È quanto ha inteso proporre il presente fascicolo, ovviamente senza pretese di esaustività, ma cercando di far emergere le sfaccettature del tema e il loro reciproco intreccio e rimando.
La maggior parte dei saggi pubblicati nella sezione monografica è la rielaborazione di relazioni tenute dagli Autori al Colloquio internazionale dal titolo «Inter Folia Fructus». Il sapore del sapere ? Parole da mangiare, svoltosi presso l’Università degli Studi di Milano e promosso dal Centro Interuniversitario di Studi sul Simbolico, dal Dipartimento di Filosofia dell’Università di Milano, dall’Università di Macerata e dall’Università degli Studi «Amedeo Avogadro» del Piemonte Orientale, col patrocinio del Comitato Scientifico del Comune di Milano «Le università per Expo 2015».

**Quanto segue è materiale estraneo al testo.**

(** * simplequantnetsim: entanglement distribution over a repeater network

    A shallow embedding of [simplequantnetsim/sim.py], [graph.py] and
    [protocols.py].

    - A networkx [Graph] is a pair of ordered containers: the node
      dictionary (node, attribute record) in insertion order, and the edges
      (endpoint, endpoint, attribute record) in the order they were added.
      The order in which [G.edges()] yields the edges is computed from
      these two, as networkx does from its adjacency dictionaries.
    - Attribute dictionaries are typed records: the graph handed to the
      simulator is attribute-complete.  Python [int]s are [Z]; every other
      number (probabilities, lengths, [Qc], rates) is a rational [Q], on
      which comparisons agree with those of finite floats.
    - Functions that mutate their arguments in place return the new state;
      a raised exception is returned together with the state reached when
      it was raised.
    - [numpy.random.rand] is an explicit source of draws, [nat -> Q]. *)

From Stdlib Require Import List Permutation ZArith QArith Bool Arith Lia Lqa.
Import ListNotations.

Set Implicit Arguments.
Close Scope Q_scope.

(** ** Exceptions *)

Inductive exn : Type :=
| ZeroDivisionError
| ValueError
| IndexError
| KeyError
| UnboundLocalError
| NodeNotFound
| NetworkXNoPath
| NetworkXError
| TypeError
| OverflowError.

Inductive result (A : Type) : Type :=
| Ok (a : A)
| Raise (e : exn).

Arguments Ok {A} a.
Arguments Raise {A} e.

Definition bind {A B : Type} (m : result A) (k : A -> result B) : result B :=
  match m with
  | Ok a => k a
  | Raise e => Raise e
  end.

Declare Scope py_scope.
Delimit Scope py_scope with py.
Notation "x <- m ;; k" := (bind m (fun x => k))
  (at level 61, m at next level, right associativity) : py_scope.
Notation "' p <- m ;; k" := (bind m (fun p => k))
  (at level 61, p pattern, m at next level, right associativity) : py_scope.
(** * scripts/verify_e2e_data.py: frontmatter parser, page scanner, verifier

    A shallow embedding of [parse_frontmatter], [scan_pages] and [main].
    Python [str] values are lists of Unicode code points, the [dict] built by
    the parser is a [gmap], exceptions are a [result] type, and the script's
    interaction with the file system and with standard output is a reader /
    writer monad that logs every operation it performs. *)

From Stdlib Require Import ZArith NArith Ascii String DecimalString.
From stdpp Require Import gmap list strings.

Local Open Scope Z_scope.

(** ** Python strings *)

Module Str.

(** A character is a Unicode code point; a [str] is a list of them. *)
Abbreviation char := N (only parsing).
Abbreviation str := (list N) (only parsing).

(** A source-code literal (ASCII only). *)
Definition lit (s : string) : str := N_of_ascii <$> list_ascii_of_string s.

Definition NL : N := 10%N.
Definition COLON : N := 58%N.

(** [str.isspace] on one character, the table of CPython's
    [_PyUnicode_IsWhitespace]. *)
Definition isspace (c : char) : bool :=
  ((0x09 <=? c) && (c <=? 0x0D) || (0x1C <=? c) && (c <=? 0x20)
   || (c =? 0x85) || (c =? 0xA0) || (c =? 0x1680)
   || (0x2000 <=? c) && (c <=? 0x200A)
   || (c =? 0x2028) || (c =? 0x2029) || (c =? 0x202F) || (c =? 0x205F)
   || (c =? 0x3000))%N.

(** [s.startswith(prefix)] *)
Fixpoint startswith (s prefix : str) : bool :=
  match prefix, s with
  | [], _ => true
  | _ :: _, [] => false
  | a :: prefix', b :: s' => (a =? b)%N && startswith s' prefix'
  end.

(** Bounds of a slice or of a search, as Python normalises them: a negative
    index counts from the end, and everything is clipped to [0, n]. *)
Definition clip (n i : Z) : Z :=
  if i <? 0 then Z.max 0 (i + n) else Z.min i n.

(** [s[lo:hi]] *)
Definition slice (s : str) (lo hi : Z) : str :=
  let n := Z.of_nat (length s) in
  let lo := clip n lo in
  let hi := clip n hi in
  take (Z.to_nat (hi - lo)) (drop (Z.to_nat lo) s).

(** [s[lo:]] *)
Definition slice_from (s : str) (lo : Z) : str :=
  drop (Z.to_nat (clip (Z.of_nat (length s)) lo)) s.

(** The scan behind [find]: [s] is the text from index [pos] on. *)
Fixpoint find_at (s sub : str) (pos : Z) : Z :=
  if startswith s sub then pos
  else match s with
       | [] => -1
       | _ :: s' => find_at s' sub (pos + 1)
       end.

(** [s.find(sub, start)]: the lowest index at or after [start] where [sub]
    occurs, or -1. *)
Definition find (s sub : str) (start : Z) : Z :=
  let n := Z.of_nat (length s) in
  let start := if start <? 0 then Z.max 0 (start + n) else start in
  if n <? start then -1
  else find_at (drop (Z.to_nat start) s) sub start.

(** [sub in s] *)
Definition contains (s sub : str) : bool := negb (find s sub 0 =? -1).

(** [s.split(sep, maxsplit)] for a one-character separator; a negative
    [maxsplit] (Python's default -1) puts no limit on the number of cuts. *)
Fixpoint split (s : str) (sep : char) (maxsplit : Z) : list str :=
  match s with
  | [] => [[]]
  | c :: s' =>
      if (c =? sep)%N && negb (maxsplit =? 0) then
        [] :: split s' sep (maxsplit - 1)
      else
        match split s' sep maxsplit with
        | piece :: rest => (c :: piece) :: rest
        | [] => [[c]]
        end
  end.

Fixpoint lstrip (s : str) : str :=
  match s with
  | c :: s' => if isspace c then lstrip s' else s
  | [] => []
  end.

Definition rstrip (s : str) : str := reverse (lstrip (reverse s)).

(** [s.strip()] *)
Definition strip (s : str) : str := lstrip (rstrip s).

(** [str(n)] for a non-negative integer. *)
Definition of_nat (n : nat) : str :=
  lit (NilZero.string_of_uint (Nat.to_uint n)).

End Str.

Import Str.

(** ** Exceptions *)

Inductive exn :=
| ValueError
| FileNotFoundError (p : list str)
| NotADirectoryError (p : list str)
| IsADirectoryError (p : list str)
| UnicodeDecodeError (p : list str)
| PermissionError (p : list str).

Inductive result (A : Type) :=
| Ok (a : A)
| Raise (e : exn).
Arguments Ok {A} a.
Arguments Raise {A} e.

#[global] Instance result_ret : MRet result := @Ok.
#[global] Instance result_bind : MBind result := λ A B f m,
  match m with
  | Ok a => f a
  | Raise e => Raise e
  end.

(** A [for] loop over [xs] whose body updates the loop-carried value. *)
Fixpoint for_in `{MBind M, MRet M} {A S : Type}
    (xs : list A) (s : S) (body : S → A → M S) : M S :=
  match xs with
  | [] => mret s
  | x :: xs' => s' ← body s x; for_in xs' s' body
  end.

(** ** parse_frontmatter *)

Definition DELIM : str := lit "---".
Definition TERMINATOR : str := NL :: DELIM ++ [NL].

(** The body of the [for line in ...] loop: one header line. *)
Definition parse_line (fm : gmap str str) (line : str)
  : result (gmap str str) :=
  if contains line [COLON] then
    match split line COLON 1 with
    | [k; v] => Ok (<[strip k := strip v]> fm)
    | _ => Raise ValueError
    end
  else Ok fm.

Definition parse_frontmatter (content : str)
  : result (gmap str str * str) :=
  if negb (startswith content DELIM) then Ok (∅, content)
  else
    let end_ := find content TERMINATOR 3 in
    if end_ =? -1 then Ok (∅, content)
    else
      fm ← for_in (split (slice content 4 end_) NL (-1)) ∅ parse_line;
      Ok (fm, slice_from content (end_ + 5)).

(** ** The file system and the console *)

(** A path is the list of components below [DATA_DIR]. *)
Abbreviation path := (list (list N)) (only parsing).

(** Why [read_text] fails on a regular file: its bytes are not valid in the
    encoding, or it may not be opened. *)
Inductive read_failure :=
| Undecodable
| Forbidden.

(** A regular file whose bytes decode to [text], a directory with its
    listing, or a regular file that cannot be read as text. *)
#[warnings="-register-all"]
Inductive node :=
| File (text : str)
| Dir (entries : list (str * node))
| Unreadable (why : read_failure).

(** The entry of a directory listing that a name refers to. *)
Fixpoint lookup_entry (name : str) (entries : list (str * node))
  : option node :=
  match entries with
  | [] => None
  | (n, x) :: entries' =>
      if decide (n = name) then Some x else lookup_entry name entries'
  end.

Fixpoint resolve (root : node) (p : path) : option node :=
  match p with
  | [] => Some root
  | name :: p' =>
      match root with
      | Dir entries => x ← lookup_entry name entries; resolve x p'
      | File _ | Unreadable _ => None
      end
  end.

(** What the script can observe of the world: the tree at [DATA_DIR], or
    [None] when nothing is there. *)
Definition at_path (fs : option node) (p : path) : option node :=
  root ← fs; resolve root p.

(** Every file-system call and every printed line is logged, in order. *)
Inductive event :=
| Exists (p : path)
| IsDir (p : path)
| Iterdir (p : path)
| ReadText (p : path)
| Printed (line : str)
| Traceback (e : exn).

Definition IO (A : Type) : Type := option node → list event * result A.

#[global] Instance io_ret : MRet IO := λ A a fs, ([], Ok a).
#[global] Instance io_bind : MBind IO := λ A B f m fs,
  match m fs with
  | (t, Ok a) => let '(t', r) := f a fs in (t ++ t', r)
  | (t, Raise e) => (t, Raise e)
  end.

(** [p.exists()] *)
Definition exists_ (p : path) : IO bool := λ fs,
  ([Exists p],
   Ok (match at_path fs p with Some _ => true | None => false end)).

(** [p.is_dir()] *)
Definition is_dir (p : path) : IO bool := λ fs,
  ([IsDir p],
   Ok (match at_path fs p with Some (Dir _) => true | _ => false end)).

(** [p.iterdir()], in the order of the directory listing. *)
Definition iterdir (p : path) : IO (list path) := λ fs,
  ([Iterdir p],
   match at_path fs p with
   | Some (Dir entries) => Ok ((λ e, p ++ [e.1]) <$> entries)
   | Some (File _) | Some (Unreadable _) => Raise (NotADirectoryError p)
   | None => Raise (FileNotFoundError p)
   end).

(** [p.read_text()] *)
Definition read_text (p : path) : IO str := λ fs,
  ([ReadText p],
   match at_path fs p with
   | Some (File text) => Ok text
   | Some (Dir _) => Raise (IsADirectoryError p)
   | Some (Unreadable Undecodable) => Raise (UnicodeDecodeError p)
   | Some (Unreadable Forbidden) => Raise (PermissionError p)
   | None => Raise (FileNotFoundError p)
   end).

Definition print (line : str) : IO unit := λ _, ([Printed line], Ok ()).

(** A pure computation that may raise. *)
Definition lift {A} (r : result A) : IO A := λ _, ([], r).

(** [p.name] *)
Definition name (p : path) : str := default [] (last p).

(** ** scan_pages *)

Definition DATA_DIR : path := [].

(** [str(DATA_DIR)]: pathlib prints [Path("./data")] as [data]. *)
Definition DATA_DIR_str : str := lit "data".

(** [(path, title, content)] *)
Definition Page : Type := list (list N) * list N * list N.
Definition item1 (p : Page) : str := p.1.2.
Definition item2 (p : Page) : str := p.2.

(** [fm.get(key, default)] *)
Definition get (fm : gmap (list N) (list N)) (key dflt : str) : str :=
  default dflt (fm !! key).

(** The body of [for node_dir in ws_dir.iterdir()]. *)
Definition scan_node (pages : list Page) (node_dir : path)
  : IO (list Page) :=
  d ← is_dir node_dir;
  if negb d || startswith (name node_dir) (lit ".") then mret pages
  else
    let index_md := node_dir ++ [lit "index.md"] in
    e ← exists_ index_md;
    if e : bool then
      text ← read_text index_md;
      '(fm, body) ← lift (parse_frontmatter text);
      mret (pages ++ [(index_md, get fm (lit "title") [], strip body)])
    else mret pages.

(** The body of [for ws_dir in DATA_DIR.iterdir()]. *)
Definition scan_workspace (pages : list Page) (ws_dir : path)
  : IO (list Page) :=
  d ← is_dir ws_dir;
  if negb d || startswith (name ws_dir) (lit ".") then mret pages
  else
    node_dirs ← iterdir ws_dir;
    for_in node_dirs pages scan_node.

Definition scan_pages : IO (list Page) :=
  let pages := [] in
  ws_dirs ← iterdir DATA_DIR;
  for_in ws_dirs pages scan_workspace.

(** ** main *)

(** Python's truth value of a list. *)
Definition truthy {A} (l : list A) : bool :=
  match l with [] => false | _ :: _ => true end.

(** [if cond: errors.append(msg)] *)
Definition append_if (cond : bool) (errors : list str) (msg : str)
  : list str :=
  if cond then errors ++ [msg] else errors.

(** Lines 51-79: the six checks, each appending to [errors]. *)
Definition checks (pages : list Page) : list str :=
  let errors := [] in
  let renamed := filter (λ p, item1 p = lit "RENAMED PAGE TITLE") pages in
  let old_title := filter (λ p, item1 p = lit "Page To Rename") pages in
  let errors := append_if (negb (truthy renamed)) errors
    (lit "No 'RENAMED PAGE TITLE' pages - flush on navigation broken") in
  let errors := append_if (truthy old_title) errors
    (lit "Found " ++ of_nat (length old_title)
       ++ lit " 'Page To Rename' pages - rename was lost") in
  let final_rename := filter (λ p, item1 p = lit "FINAL RENAME") pages in
  let errors := append_if (negb (truthy final_rename)) errors
    (lit "No 'FINAL RENAME' pages - rapid rename broken") in
  let modified_content :=
    filter (λ p, contains (item2 p) (lit "MODIFIED CONTENT") = true) pages in
  let errors := append_if (negb (truthy modified_content)) errors
    (lit "No pages with 'MODIFIED CONTENT' - content flush broken") in
  let new_title := filter (λ p, item1 p = lit "NEW TITLE") pages in
  let errors := append_if (negb (truthy new_title)) errors
    (lit "No 'NEW TITLE' pages - combined flush broken") in
  let updated_title := filter (λ p, item1 p = lit "Updated Title") pages in
  let errors := append_if (negb (truthy updated_title)) errors
    (lit "No 'Updated Title' pages - autosave broken") in
  errors.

La trattazione della tematica svolta nel convegno è stata qui integrata con i tre contributi di indole specificamente teologica richiesti a Roberto Della Rocca, Paolo Ricca e Roberto Tagliaferri. A tutti gli Autori vada il nostro sincero ringraziamento.

Questo numero della rivista è dedicato a Nynfa Bosco di cui nella sezione non monografica reca un profilo e una bibliografia degli scritti. Nynfa Bosco fu nell’originario nucleo dei fondatori di «Filosofia e Teologia» di cui per decenni animò la vita con numerosi contributi scritti profondendo con discrezione e generosità la sua alta competenza, il suo talento e la sua passione sia nella redazione nordoccidentale, di cui fu a lungo coordinatrice, sia nella direzione, fino a quando ragioni di salute le resero difficile partecipare attivamente alle riunioni; continuò però a seguirne con interesse le sorti passando a far parte del Comitato scientifico.
A lei va il pensiero grato, commosso e affettuoso di quanti l’hanno conosciuta e stimata e di quanti, anche senza averla incontrata, sono ora impegnati in questa comune impresa che è anche sua eredità e dalla quale tanti impulsi, sollecitazioni, occasioni di riflessione, scambio e amicizia tutti costantemente riceviamo. La sua memoria sia in benedizione e sia a noi di esempio e sostegno nel far vivere al meglio la nostra rivista.